PROBLEM DESCRIPTION: Where the line with "(** [utf8.EncodeRune]: surrogates" appears below, start writing out lines exactly, and finish with the line with "Definition is_cont (c", which is included; write out nothing else.
-------- LISTED ENTRIES
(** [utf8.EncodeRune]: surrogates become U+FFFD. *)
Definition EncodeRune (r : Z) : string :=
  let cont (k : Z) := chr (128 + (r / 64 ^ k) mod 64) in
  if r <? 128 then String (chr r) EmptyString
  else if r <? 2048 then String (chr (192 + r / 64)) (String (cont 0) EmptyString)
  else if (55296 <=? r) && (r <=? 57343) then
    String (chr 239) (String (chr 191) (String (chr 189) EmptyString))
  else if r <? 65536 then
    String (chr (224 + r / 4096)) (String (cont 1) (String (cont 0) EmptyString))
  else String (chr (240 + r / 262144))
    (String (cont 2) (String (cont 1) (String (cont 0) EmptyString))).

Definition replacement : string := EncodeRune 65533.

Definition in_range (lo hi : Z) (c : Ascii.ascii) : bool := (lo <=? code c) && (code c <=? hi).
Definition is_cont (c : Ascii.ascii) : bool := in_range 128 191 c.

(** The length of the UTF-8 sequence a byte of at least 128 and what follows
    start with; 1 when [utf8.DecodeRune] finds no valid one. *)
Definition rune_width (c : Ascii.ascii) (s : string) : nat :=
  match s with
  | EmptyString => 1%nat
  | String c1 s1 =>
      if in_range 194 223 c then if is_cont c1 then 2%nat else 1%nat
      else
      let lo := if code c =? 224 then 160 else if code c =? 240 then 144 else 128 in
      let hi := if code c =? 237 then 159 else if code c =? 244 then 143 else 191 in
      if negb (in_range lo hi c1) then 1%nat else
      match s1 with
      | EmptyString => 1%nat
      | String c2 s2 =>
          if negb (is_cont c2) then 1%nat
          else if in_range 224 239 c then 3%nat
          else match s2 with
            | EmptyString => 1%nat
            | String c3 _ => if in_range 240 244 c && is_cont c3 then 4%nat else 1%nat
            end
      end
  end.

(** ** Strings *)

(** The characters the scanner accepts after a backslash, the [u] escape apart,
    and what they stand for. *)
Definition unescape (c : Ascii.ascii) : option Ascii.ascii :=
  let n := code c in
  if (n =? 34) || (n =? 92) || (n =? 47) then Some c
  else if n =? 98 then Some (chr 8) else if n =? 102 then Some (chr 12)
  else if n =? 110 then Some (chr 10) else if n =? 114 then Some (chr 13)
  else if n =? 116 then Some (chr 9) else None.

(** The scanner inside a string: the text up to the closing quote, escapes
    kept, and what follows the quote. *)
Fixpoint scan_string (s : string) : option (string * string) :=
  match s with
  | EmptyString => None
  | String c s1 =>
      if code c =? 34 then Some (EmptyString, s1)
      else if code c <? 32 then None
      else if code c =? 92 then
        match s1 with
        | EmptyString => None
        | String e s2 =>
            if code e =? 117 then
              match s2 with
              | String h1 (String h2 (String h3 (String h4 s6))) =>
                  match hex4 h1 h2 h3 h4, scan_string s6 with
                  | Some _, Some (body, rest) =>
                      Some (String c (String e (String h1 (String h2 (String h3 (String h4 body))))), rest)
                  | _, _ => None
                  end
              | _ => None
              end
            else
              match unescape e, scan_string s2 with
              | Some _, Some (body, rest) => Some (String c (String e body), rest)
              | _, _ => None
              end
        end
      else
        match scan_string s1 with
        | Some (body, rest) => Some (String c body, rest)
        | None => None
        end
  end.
----------------
-------- LISTED ENTRIES
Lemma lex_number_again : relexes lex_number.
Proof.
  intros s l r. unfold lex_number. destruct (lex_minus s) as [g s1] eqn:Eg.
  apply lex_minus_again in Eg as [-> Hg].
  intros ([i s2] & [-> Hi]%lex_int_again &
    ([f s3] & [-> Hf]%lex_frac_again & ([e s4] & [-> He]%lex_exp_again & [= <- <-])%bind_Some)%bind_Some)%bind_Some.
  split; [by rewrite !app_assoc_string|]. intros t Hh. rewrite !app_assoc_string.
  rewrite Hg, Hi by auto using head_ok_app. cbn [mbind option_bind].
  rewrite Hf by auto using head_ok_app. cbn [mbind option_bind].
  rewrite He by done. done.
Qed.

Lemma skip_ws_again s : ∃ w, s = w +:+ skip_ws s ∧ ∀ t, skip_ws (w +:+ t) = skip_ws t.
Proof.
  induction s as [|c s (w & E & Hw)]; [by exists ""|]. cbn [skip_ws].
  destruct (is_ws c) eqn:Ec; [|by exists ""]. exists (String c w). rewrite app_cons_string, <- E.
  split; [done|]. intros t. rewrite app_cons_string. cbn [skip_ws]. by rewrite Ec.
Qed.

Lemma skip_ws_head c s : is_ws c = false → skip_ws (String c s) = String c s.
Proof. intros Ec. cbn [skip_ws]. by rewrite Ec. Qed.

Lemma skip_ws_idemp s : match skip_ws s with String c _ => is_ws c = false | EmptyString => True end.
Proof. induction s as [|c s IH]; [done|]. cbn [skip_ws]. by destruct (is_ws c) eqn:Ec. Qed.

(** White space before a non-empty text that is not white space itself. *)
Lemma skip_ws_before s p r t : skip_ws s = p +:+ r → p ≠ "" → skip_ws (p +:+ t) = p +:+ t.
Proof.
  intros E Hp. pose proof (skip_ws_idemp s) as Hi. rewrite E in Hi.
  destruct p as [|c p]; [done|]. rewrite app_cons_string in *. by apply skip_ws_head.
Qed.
----------------
TASK SOLUTION:
(** [utf8.EncodeRune]: surrogates become U+FFFD. *)
Definition EncodeRune (r : Z) : string :=
  let cont (k : Z) := chr (128 + (r / 64 ^ k) mod 64) in
  if r <? 128 then String (chr r) EmptyString
  else if r <? 2048 then String (chr (192 + r / 64)) (String (cont 0) EmptyString)
  else if (55296 <=? r) && (r <=? 57343) then
    String (chr 239) (String (chr 191) (String (chr 189) EmptyString))
  else if r <? 65536 then
    String (chr (224 + r / 4096)) (String (cont 1) (String (cont 0) EmptyString))
  else String (chr (240 + r / 262144))
    (String (cont 2) (String (cont 1) (String (cont 0) EmptyString))).

Definition replacement : string := EncodeRune 65533.

Definition in_range (lo hi : Z) (c : Ascii.ascii) : bool := (lo <=? code c) && (code c <=? hi).
Definition is_cont (c : Ascii.ascii) : bool := in_range 128 191 c.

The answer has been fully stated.